● **What is required**
Return all lines from the listing below that include the word "nodes".

● **Material provided**
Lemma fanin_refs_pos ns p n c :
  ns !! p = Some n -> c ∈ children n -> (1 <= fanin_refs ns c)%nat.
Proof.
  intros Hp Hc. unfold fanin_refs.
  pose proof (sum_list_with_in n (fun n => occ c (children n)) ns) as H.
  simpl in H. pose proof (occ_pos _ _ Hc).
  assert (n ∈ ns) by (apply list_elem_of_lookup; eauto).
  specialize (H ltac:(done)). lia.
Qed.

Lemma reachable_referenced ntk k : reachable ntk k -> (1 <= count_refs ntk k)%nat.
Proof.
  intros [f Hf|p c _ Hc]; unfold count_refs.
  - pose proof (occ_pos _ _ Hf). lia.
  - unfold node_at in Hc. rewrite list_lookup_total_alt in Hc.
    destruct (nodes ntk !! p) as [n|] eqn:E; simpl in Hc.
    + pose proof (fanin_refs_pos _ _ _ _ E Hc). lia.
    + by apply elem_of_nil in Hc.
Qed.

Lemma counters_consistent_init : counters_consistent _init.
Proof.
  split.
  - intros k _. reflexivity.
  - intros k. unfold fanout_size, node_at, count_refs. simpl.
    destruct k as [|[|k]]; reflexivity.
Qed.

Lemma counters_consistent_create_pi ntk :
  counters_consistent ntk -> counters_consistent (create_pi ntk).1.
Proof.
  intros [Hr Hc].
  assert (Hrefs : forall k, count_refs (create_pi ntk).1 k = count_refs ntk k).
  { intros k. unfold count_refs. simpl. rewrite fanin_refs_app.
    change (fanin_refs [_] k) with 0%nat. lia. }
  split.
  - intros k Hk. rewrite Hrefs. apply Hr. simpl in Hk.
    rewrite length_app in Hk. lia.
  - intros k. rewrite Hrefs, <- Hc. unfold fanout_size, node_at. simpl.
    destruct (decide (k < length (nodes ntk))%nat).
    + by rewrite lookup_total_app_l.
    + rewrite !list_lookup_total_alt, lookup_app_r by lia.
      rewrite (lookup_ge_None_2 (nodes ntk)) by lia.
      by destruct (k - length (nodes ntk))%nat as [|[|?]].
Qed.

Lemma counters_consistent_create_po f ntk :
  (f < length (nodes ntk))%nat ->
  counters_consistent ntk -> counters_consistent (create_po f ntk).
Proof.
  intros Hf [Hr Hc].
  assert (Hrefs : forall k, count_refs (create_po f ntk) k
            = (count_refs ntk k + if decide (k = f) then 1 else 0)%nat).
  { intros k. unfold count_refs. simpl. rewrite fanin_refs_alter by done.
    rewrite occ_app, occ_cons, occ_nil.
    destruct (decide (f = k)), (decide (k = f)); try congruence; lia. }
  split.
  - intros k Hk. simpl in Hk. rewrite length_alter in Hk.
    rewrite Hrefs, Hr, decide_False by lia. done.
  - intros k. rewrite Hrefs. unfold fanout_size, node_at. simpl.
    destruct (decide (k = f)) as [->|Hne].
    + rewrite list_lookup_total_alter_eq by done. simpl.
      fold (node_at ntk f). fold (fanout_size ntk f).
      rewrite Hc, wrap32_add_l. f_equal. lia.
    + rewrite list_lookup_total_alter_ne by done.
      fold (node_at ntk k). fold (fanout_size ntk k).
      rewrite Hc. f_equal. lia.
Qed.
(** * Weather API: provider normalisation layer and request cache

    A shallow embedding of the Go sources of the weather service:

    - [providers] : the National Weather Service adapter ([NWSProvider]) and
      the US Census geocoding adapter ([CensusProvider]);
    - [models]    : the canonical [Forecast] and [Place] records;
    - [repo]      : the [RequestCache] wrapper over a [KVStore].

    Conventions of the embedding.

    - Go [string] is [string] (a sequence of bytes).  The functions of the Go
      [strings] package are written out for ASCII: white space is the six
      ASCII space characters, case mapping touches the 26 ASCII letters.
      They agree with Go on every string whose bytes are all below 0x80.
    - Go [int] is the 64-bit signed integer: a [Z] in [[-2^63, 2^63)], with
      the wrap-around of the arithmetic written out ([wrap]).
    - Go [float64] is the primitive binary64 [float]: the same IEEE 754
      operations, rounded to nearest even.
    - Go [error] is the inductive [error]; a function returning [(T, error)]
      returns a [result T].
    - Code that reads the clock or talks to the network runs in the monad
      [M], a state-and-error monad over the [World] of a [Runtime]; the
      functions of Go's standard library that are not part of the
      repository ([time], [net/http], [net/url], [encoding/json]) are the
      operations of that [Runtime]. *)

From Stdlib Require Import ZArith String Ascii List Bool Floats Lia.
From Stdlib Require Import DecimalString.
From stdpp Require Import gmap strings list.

● **Task output**
    destruct (nodes ntk !! p) as [n|] eqn:E; simpl in Hc.
    destruct (decide (k < length (nodes ntk))%nat).
      rewrite (lookup_ge_None_2 (nodes ntk)) by lia.
      by destruct (k - length (nodes ntk))%nat as [|[|?]].
  (f < length (nodes ntk))%nat ->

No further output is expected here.